§ **Work item**
The expected answer is the set of lines in the data below between the line holding "command : string;" and the line holding "0 (Some marker);", inclusive, written out exactly.

§ **Source data**
Lemma download_urls_cons url urls target_dir filename_prefix w :
  download_urls sys (url :: urls) target_dir filename_prefix w =
    match after_last_slash url with
    | None => (Raise IndexError, w)
    | Some name =>
        let filename :=
          os_path_join target_dir (filename_prefix +:+ "-" +:+ name) in
        let t := trace w ++ [Printed ("[download] Destination: " +:+ filename);
                             UrlRetrieve url (resolve w filename)] in
        match url_body sys url with
        | Ok body =>
            download_urls sys urls target_dir filename_prefix
              (mkWorld (cwd w) (<[resolve w filename := Bytes body]> (files w)) t)
        | Raise e => (Raise e, mkWorld (cwd w) (files w) t)
        end
    end.
Proof.
  unfold download_urls. cbn [for_each].
  destruct (after_last_slash url) as [name|]; [|done].
  unfold bind, compat_print, emit, urlretrieve. simpl.
  destruct (url_body sys url); simpl; by rewrite <-app_assoc.
Qed.

Lemma download_urls_good urls target_dir filename_prefix w :
  Forall (good_url sys) urls →
  ∃ names new,
    names_of urls names ∧
    (download_urls sys urls target_dir filename_prefix w).1 = Ok () ∧
    cwd (download_urls sys urls target_dir filename_prefix w).2 = cwd w ∧
    trace (download_urls sys urls target_dir filename_prefix w).2
    = trace w ++ new ∧
    retrieved_of new
    = zip_with (λ url name,
        (url, resolve w (os_path_join target_dir
                           (filename_prefix +:+ "-" +:+ name)))) urls names.
Proof.
  revert w. induction urls as [|url urls IH]; intros w Hgood.
  - exists [], []. split_and!; try done; [constructor|].
    simpl. by rewrite app_nil_r.
  - apply Forall_cons in Hgood as [[Hslash [body Hbody]] Hgood].
    destruct (after_last_slash url) as [name|] eqn:Hname;
      [|by apply after_last_slash_None in Hname].
    rewrite download_urls_cons, Hname, Hbody. cbn zeta.
    set (w1 := mkWorld _ _ _).
    destruct (IH w1 Hgood) as (names & new & Hnames & Hok & Hcwd & Htrace & Hret).
    exists (name :: names). eexists. split_and!; [|done|done| |].
    + constructor; [|done]. by apply after_last_slash_Some.
    + rewrite Htrace. unfold w1. simpl. by rewrite <-app_assoc.
    + rewrite retrieved_of_app, Hret. simpl. done.
Qed.

Lemma download_urls_app pre post target_dir filename_prefix w :
  download_urls sys (pre ++ post) target_dir filename_prefix w =
    match download_urls sys pre target_dir filename_prefix w with
    | (Ok _, w1) => download_urls sys post target_dir filename_prefix w1
    | (Raise e, w1) => (Raise e, w1)
    end.
Proof. apply for_each_app. Qed.

Lemma emits_download_unit kinds unit args target_dir filename_prefix headers :
  KPrinted ∈ kinds → KNetFetch ∈ kinds → KFileWrite ∈ kinds →
  (if prefer_cdn_videos args then KUrlRetrieve else KExec) ∈ kinds →
  emits_only kinds
    (download_unit sys unit args target_dir filename_prefix headers).
Proof.
  intros ??? Hmode. unfold download_unit. apply emits_bind.
  - destruct (prefer_cdn_videos args).
    + apply emits_bind; [by apply emits_download_urls|]. intros.
      by apply emits_download_urls.
    + unfold _download_video_youtube.
      destruct (video_youtube_url unit); [|apply emits_ret].
      by apply emits_run_command.
  - intros. destruct (subtitles args); [|apply emits_ret].
    by apply emits_download_subtitles.
Qed.

Lemma emits_download kinds args selections all_units headers :
  KPrinted ∈ kinds → KNetFetch ∈ kinds → KFileWrite ∈ kinds →
  KMkdir ∈ kinds →
  (if prefer_cdn_videos args then KUrlRetrieve else KExec) ∈ kinds →
  emits_only kinds (download sys args selections all_units headers).
Proof.
  intros. unfold download.
  apply emits_bind; [by apply emits_print|]. intros.
  apply emits_for_each. intros [course sections].
  apply emits_for_each. intros section.
  apply emits_bind; [by apply emits_emit|]. intros.
  apply emits_for_each. intros [counter unit].
  by apply emits_download_unit.
Qed.

(** *** Runs that retrieve every url *)





End WithEnv.

End DownloadFacts.

(** * Dictionaries built from pairs *)

Module DictMore.
Import CacheFacts.

Section Facts.
Context {V : Type}.
Implicit Types (d : dict V) (pairs : list (string * V)).

Lemma elem_of_keys_set d k v k' :
  k' ∈ keys (set d k v) ↔ k' = k ∨ k' ∈ keys d.
Proof.
  rewrite keys_set. unfold mem. case_bool_decide as Hin.
  - split; [auto|]. by intros [->|?].
  - rewrite elem_of_app, list_elem_of_singleton. tauto.
Qed.

Lemma fold_set_keys pairs d k :
  k ∈ keys (fold_left (λ acc kv, set acc kv.1 kv.2) pairs d)
  ↔ k ∈ keys d ∨ k ∈ pairs.*1.
Proof.
  revert d. induction pairs as [|[k1 v1] pairs IH]; intros d; simpl.
  - rewrite elem_of_nil. tauto.
  - rewrite IH, elem_of_keys_set, elem_of_cons. tauto.
Qed.

Lemma fold_set_get pairs d k v :
  get (fold_left (λ acc kv, set acc kv.1 kv.2) pairs d) k = Some v →
  get d k = Some v ∨ (k, v) ∈ pairs.
Proof.
  revert d. induction pairs as [|[k1 v1] pairs IH]; intros d; simpl; [auto|].
  intros [Hd|Hin]%IH.
  - rewrite get_set in Hd. case_decide; [|auto].
    simplify_eq. right. apply elem_of_cons. by left.
  - right. apply elem_of_cons. by right.
Qed.

Lemma of_pairs_keys pairs k : k ∈ keys (of_pairs pairs) ↔ k ∈ pairs.*1.
Proof.
  unfold of_pairs. rewrite fold_set_keys. unfold empty, keys. simpl.
  rewrite elem_of_nil. tauto.
Qed.

Lemma of_pairs_get pairs k v : get (of_pairs pairs) k = Some v → (k, v) ∈ pairs.
Proof. unfold of_pairs. by intros [?|?]%fold_set_get. Qed.

Lemma update_keys d other k :
  k ∈ keys (update d other) ↔ k ∈ keys d ∨ k ∈ keys other.
Proof. unfold update, items. apply fold_set_keys. Qed.

Lemma get_is_Some d k : is_Some (get d k) ↔ k ∈ keys d.
Proof.
  rewrite <-not_eq_None_Some, get_None.
  destruct (decide (k ∈ keys d)); tauto.
Qed.

End Facts.

Lemma fst_zip_same_length {A B} (l : list A) (k : list B) :
  length l = length k → (zip l k).*1 = l.
Proof. intros. apply fst_zip. lia. Qed.

End DictMore.

(** * More on extraction and the cache *)

Module CacheMore.
Import Cache Pipeline EffectSpec MoreSpec CacheFacts DictMore DownloadFacts.

Lemma bind_Ok_inv {A B} (m : M A) (k : A → M B) w b :
  (bind m k w).1 = Ok b →
  ∃ a w1, m w = (Ok a, w1) ∧ bind m k w = k a w1.
Proof.
  unfold bind. destruct (m w) as [[a|e] w1]; [|done]. intros _.
  by exists a, w1.
Qed.
(** [Scanner.Scan] with the split function [ScanLines], repeated until it
    returns false. [data] is what is left of the stream and [line] holds
    the bytes of the current line read so far, the last one first. The
    result is the tokens, and whether scanning stopped with [ErrTooLong].

    A line is found when its line feed is in the buffer, which grows to
    [MaxScanTokenSize] bytes and no further: a line of that many bytes or
    more before its line feed stops the scanner. At the end of the stream
    what is left, if not empty, is the last token; when it fills the buffer
    exactly, the scanner sees the end only if it came with the data. *)
Fixpoint scanLines (eager : bool) (data line : list ascii)
  : list (list ascii) * bool :=
  match data with
  | [] =>
      let n := Z.of_nat (length line) in
      if bool_decide (line = []) then ([], false)
      else if (n <? MaxScanTokenSize) || (eager && (n =? MaxScanTokenSize))
      then ([dropCR (reverse line)], false)
      else ([], true)
  | c :: rest =>
      if bool_decide (c = newline) then
        if Z.of_nat (length line) <? MaxScanTokenSize then
          let '(tokens, tooLong) := scanLines eager rest [] in
          (dropCR (reverse line) :: tokens, tooLong)
        else ([], true)
      else scanLines eager rest (c :: line)
  end.
(** [extendExpect]: [Object.assign(customMatchers, newMatchers)].  An
    assignment to [__proto__] changes the prototype of the registry and
    adds no property to it. *)
Definition extendExpect (newMatchers registry : gmap string matcher)
  : gmap string matcher :=
  delete "__proto__" newMatchers ∪ registry.

Definition not_a_function (name : string) : value :=
  VError ("expect(...)." +:+ name +:+ " is not a function").

(** Whether [ToPropertyKey] of an argument runs no code of the caller. *)
Definition plain_key (v : value) : bool :=
  match v with
  | VArr _ | VObj _ => false
  | _ => true
  end.

(** The methods that the object returned by [expect], made by [{}],
    inherits from [Object.prototype], under a name that no matcher has.
    What they return is not followed, only whether they return. *)
Definition inherited (registry : gmap string matcher) (received : value)
    (name : string) (args : list value) : option (completion unit) :=
  if decide (name ∈ ["constructor"; "toString"; "valueOf"; "isPrototypeOf"])
  then Some (Normal tt)
  else if String.eqb name "toLocaleString" then
    (* [this.toString()] *)
    match registry !! "toString" with
    | Some m => m received []
    | None => Some (Normal tt)
    end
  else if decide (name ∈ ["hasOwnProperty"; "propertyIsEnumerable";
                           "__lookupGetter__"; "__lookupSetter__"])
  then (if plain_key (first_arg args) then Some (Normal tt) else None)
  else if decide (name ∈ ["__defineGetter__"; "__defineSetter__"])
  then match args !! 1%nat with
       | Some (VFun _) =>
           if plain_key (first_arg args) then Some (Normal tt) else None
       | _ => Some (Abrupt (VError ("Object.prototype." +:+ name +:+
                                    ": Expecting function")))
       end
  else Some (Abrupt (not_a_function name)).
(** [s.slice(start, end)]; [end_] is [None] when the argument is left out. *)
Definition slice (s : string) (start : Z) (end_ : option Z) : string :=
  let l := len s in
  let from := clamp l start in
  let to := match end_ with None => l | Some e => clamp l e end in
  let span := Z.max (to - from) 0 in
  String.substring (Z.to_nat from) (Z.to_nat span) s.

(** Does the character occur in the string? *)
Fixpoint occurs (c : ascii) (s : string) : bool :=
  match s with
  | EmptyString => false
  | String a s' => Ascii.eqb a c || occurs c s'
  end.

End JSString.

(* ===================================================================== *)
(** ** src/simperium/util/parse_message.js *)
(* ===================================================================== *)

Module ParseMessage.
Import JSString.

Record message := { command : string; data : string }.

(** [export default ( data ) => { const marker = data.indexOf( ':' ); ... }] *)
Definition parse_message (data : string) : message :=
  let marker := indexOf ":"%char data in
  {| command := slice data 0 (Some marker);
     data := slice data (marker + 1) None |}.

End ParseMessage.

(* ===================================================================== *)
(** ** src/simperium/jsondiff/jsondiff.js.flow: the operation algebra *)
(* ===================================================================== *)

Module JSONDiff.

(** [number] of the declaration: an IEEE 754 double. The standard library
    specifies the format bit by bit ([spec_float], here with 53 bits of
    precision and exponents below 1024); [+] and [-] round to the nearest
    double, ties to even. A JSON text holds finite numbers only. *)
Definition number := spec_float.

#[global] Instance number_eq_dec : EqDecision number.
Proof. solve_decision. Defined.

(** [x + y] and [x - y] *)
Definition number_add : number -> number -> number := SFadd 53 1024.
Definition number_sub : number -> number -> number := SFsub 53 1024.

(** The double nearest to an integer. *)
Definition number_of_Z (z : Z) : number := binary_normalize 53 1024 z 0 false.

(** A JSON value: null, a boolean, a number, a string, an ordered list of
    values, or a mapping from strings to values. *)
Inductive Value :=
| VNull
| VBool (b : bool)
| VNum (n : number)
| VStr (s : string)
| VList (items : list Value)
| VObj (fields : gmap string Value).

#[global] Instance Value_eq_dec : EqDecision Value.
Proof.
  refine (fix go (x y : Value) {struct x} : Decision (x = y) :=
    let _ : EqDecision Value := @go in
    match x, y with
    | VNull, VNull => left _
    | VBool a, VBool b => cast_if (decide (a = b))
    | VNum a, VNum b => cast_if (decide (a = b))
    | VStr a, VStr b => cast_if (decide (a = b))
    | VList a, VList b => cast_if (decide (a = b))
    | VObj a, VObj b => cast_if (decide (a = b))
    | _, _ => right _
    end); abstract congruence.
Defined.

(** The number of nodes of a value: what the recursions on values go
    down on. *)
Fixpoint Value_size (v : Value) : nat :=
  match v with
  | VList items => S (foldr (fun x n => Value_size x + n)%nat 0%nat items)
  | VObj fields => S (map_fold (fun _ x n => Value_size x + n)%nat 0%nat fields)
  | _ => 1%nat
  end.

(** [export type Options = { list_diff: boolean }] *)
Record Options := { list_diff : bool }.
(** * gen-ai-chess-app: the HTTP chess server of [index.js]

    A shallow embedding of the server's request handlers and of the helper
    functions they call, with the statements of the specification proved or
    refuted against them.

    - JavaScript strings are lists of UTF-16 code units ([jsstring]).
    - chess.js (the Rules Engine), the OpenAI client (the Move Oracle) and
      [JSON.parse] are libraries the repository imports: they appear as the
      operations of a class and as section variables, and every assumption
      made about them is a named hypothesis.
    - The single live [chess] object is threaded through the handlers as an
      explicit state. *)

From Stdlib Require Import ZArith List Bool Lia String Ascii.
From Stdlib Require Import DecimalString DecimalPos DecimalZ.
Import ListNotations.
Open Scope Z_scope.

(** ** JavaScript strings and numbers *)

Module JS.

(** A string is its sequence of UTF-16 code units. *)
Definition jsstring := list Z.

(** An ASCII literal of the source, one code unit per character. *)
Definition lit (s : string) : jsstring :=
  map (fun a => Z.of_N (N_of_ascii a)) (list_ascii_of_string s).

(** The double quote and the right single quotation mark (U+2019, the
    apostrophe the error messages are typed with). *)
Definition dq : jsstring := [34].
Definition rsquo : jsstring := [8217].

§ **Response to this exercise**
Record message := { command : string; data : string }.

(** [export default ( data ) => { const marker = data.indexOf( ':' ); ... }] *)
Definition parse_message (data : string) : message :=
  let marker := indexOf ":"%char data in
  {| command := slice data 0 (Some marker);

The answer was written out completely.